Die Politik der Turkifizierung der Kurden wurde von der damaligen Führung als selbstverständlicher Bestandteil des „Verwestlichungsprojekts“ betrachtet. So wie die bewusste Abkehr vom islamischen Kulturraum im Schriftreformgesetz zum Ausdruck kam, wie das Prinzip des Laizismus auf die vollständige Verdrängung der Religion aus dem öffentlichen Leben abzielte, wie mit der neuen Geschichtsthese eine nationale Geschichte konstruiert wurde, wie im Rahmen der Sprachreform arabische und persische Begriffe als Relikte einer alten Kultur systematisch aus der Sprache entfernt wurden oder wie das auf christlichen Ursprüngen beruhende westliche Rechtssystem übernommen wurde – ebenso galt die Assimilation der Kurden für die Führungselite als notwendige Voraussetzung zur Errichtung eines Nationalstaates. Dass Bischoff und andere Ausländer aus nationalistischer Perspektive die Kurden als fremdes Element betrachteten und ihre notfalls „brutale“ Assimilation empfahlen, hatte einen stimulierenden Einfluss auf die durchgeführten Maßnahmen.

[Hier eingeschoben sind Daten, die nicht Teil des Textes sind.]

Section Inline.
(** [bytes.toString("base64")]. *)
Variable toString_base64 : Buffer -> string.
(** The absolute path the operating system resolves a path to from the
    client's working directory, by its directories and links, if it
    resolves at all. *)
Variable realpath : string -> option string.

(** [readFile(path)] on a path as the user wrote it. *)
Definition readFile_as_written (path : string) : M File :=
  match realpath path with
  | Some absolute => readFile absolute
  | None => throw ENOENT
  end.

(** [args] is a [Record<string, unknown>]: its own keys and their
    values. *)
Definition maybeInlineImageBlob (args : gmap string Json) : M (gmap string Json) :=
  match as_string (args !! "image_blob_file") with
  | None => ret args
  | Some path =>
      let* bytes := readFile_as_written path in
      let next := <["image_blob" := JString (toString_base64 (file_bytes bytes))]> args in
      ret (delete "image_blob_file" next)
  end.
End Inline.

End Client.

(** ** A host to run the model on

    A working directory, ids and a clock that never repeat, and
    [Date.parse] on the format [toISOString] writes
    ([YYYY-MM-DDTHH:mm:ss.sssZ]); any other string is not a date here. *)

Module Host.

Definition digit (c : ascii) : option Z :=
  let n := nat_of_ascii c in
  if ((48 <=? n) && (n <=? 57))%nat then Some (Z.of_nat n - 48)%Z else None.

Fixpoint digits (s : string) (acc : Z) : option Z :=
  match s with
  | EmptyString => Some acc
  | String c rest =>
      match digit c with
      | Some d => digits rest (acc * 10 + d)%Z
      | None => None
      end
  end.

Definition field (s : string) (from len : nat) : option Z :=
  digits (String.substring from len s) 0%Z.

Definition leap (year : Z) : bool :=
  ((year mod 4 =? 0) && negb (year mod 100 =? 0) || (year mod 400 =? 0))%Z.

Definition days_in_month (year month : Z) : Z :=
  if (month =? 2)%Z then (if leap year then 29 else 28)%Z
  else if ((month =? 4) || (month =? 6) || (month =? 9) || (month =? 11))%Z
       then 30%Z else 31%Z.

(** Days from 1970-01-01 to the given civil date. *)
Definition days_from_civil (year month day : Z) : Z :=
  let y := (if month <=? 2 then year - 1 else year)%Z in
  let era := (y / 400)%Z in
  let yoe := (y - era * 400)%Z in
  let mp := (if month >? 2 then month - 3 else month + 9)%Z in
  let doy := ((153 * mp + 2) / 5 + day - 1)%Z in
  let doe := (yoe * 365 + yoe / 4 - yoe / 100 + doy)%Z in
  (era * 146097 + doe - 719468)%Z.

Definition separators_ok (s : string) : bool :=
  String.eqb (String.substring 4 1 s) "-" && String.eqb (String.substring 7 1 s) "-"
  && String.eqb (String.substring 10 1 s) "T" && String.eqb (String.substring 13 1 s) ":"
  && String.eqb (String.substring 16 1 s) ":" && String.eqb (String.substring 19 1 s) "."
  && String.eqb (String.substring 23 1 s) "Z".

Definition parse_iso (s : string) : option Z :=
  if negb ((String.length s =? 24)%nat && separators_ok s) then None
  else
    match field s 0 4, field s 5 2, field s 8 2,
          field s 11 2, field s 14 2, field s 17 2, field s 20 3 with
    | Some year, Some month, Some day, Some hour, Some minute, Some second, Some ms =>
        if ((1 <=? month) && (month <=? 12) && (1 <=? day)
            && (day <=? days_in_month year month)
            && (hour <=? 23) && (minute <=? 59) && (second <=? 59))%Z
        then Some ((((days_from_civil year month day * 24 + hour) * 60 + minute) * 60
                    + second) * 1000 + ms)%Z
        else None
    | _, _, _, _, _, _, _ => None
    end.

Letztlich hat sich die seit den frühen Jahren der Republik verfolgte Politik der Kurdenassimilation im Bestreben, einen westlich normierten Nationalstaat zu errichten und zur westlichen Welt zu gehören, als kontraproduktiv erwiesen. Die verfolgte Politik entsprang nicht etwa einem ethnischen Hass gegenüber den Kurden, sondern dem Bemühen, eine Nation zu erschaffen, die durch eine einzige Ethnie repräsentiert wird. Die Erfahrung von rund achtzig Jahren hat gezeigt, dass das Projekt der Verwestlichung zahlreiche Konfliktfelder wie Laizismus vs. Islam, Kurden vs. Türken u. a. hervorgebracht und den gesellschaftlichen Zusammenhalt geschwächt hat. Der Geist, der die nach 1921 verfassten Verfassungen durchzieht, ist geprägt von dieser Sichtweise: Ein von oben aufgezwungenes Nationenbildungsprojekt, bei dem jeder Einspruch und jede Forderung nach Rechten als staatsfeindlich angesehen und bestraft wurde. Nun ist es an der Zeit, dieses uns aufgezwungene Zwangskorsett abzulegen und eine zivile Verfassung zu schaffen.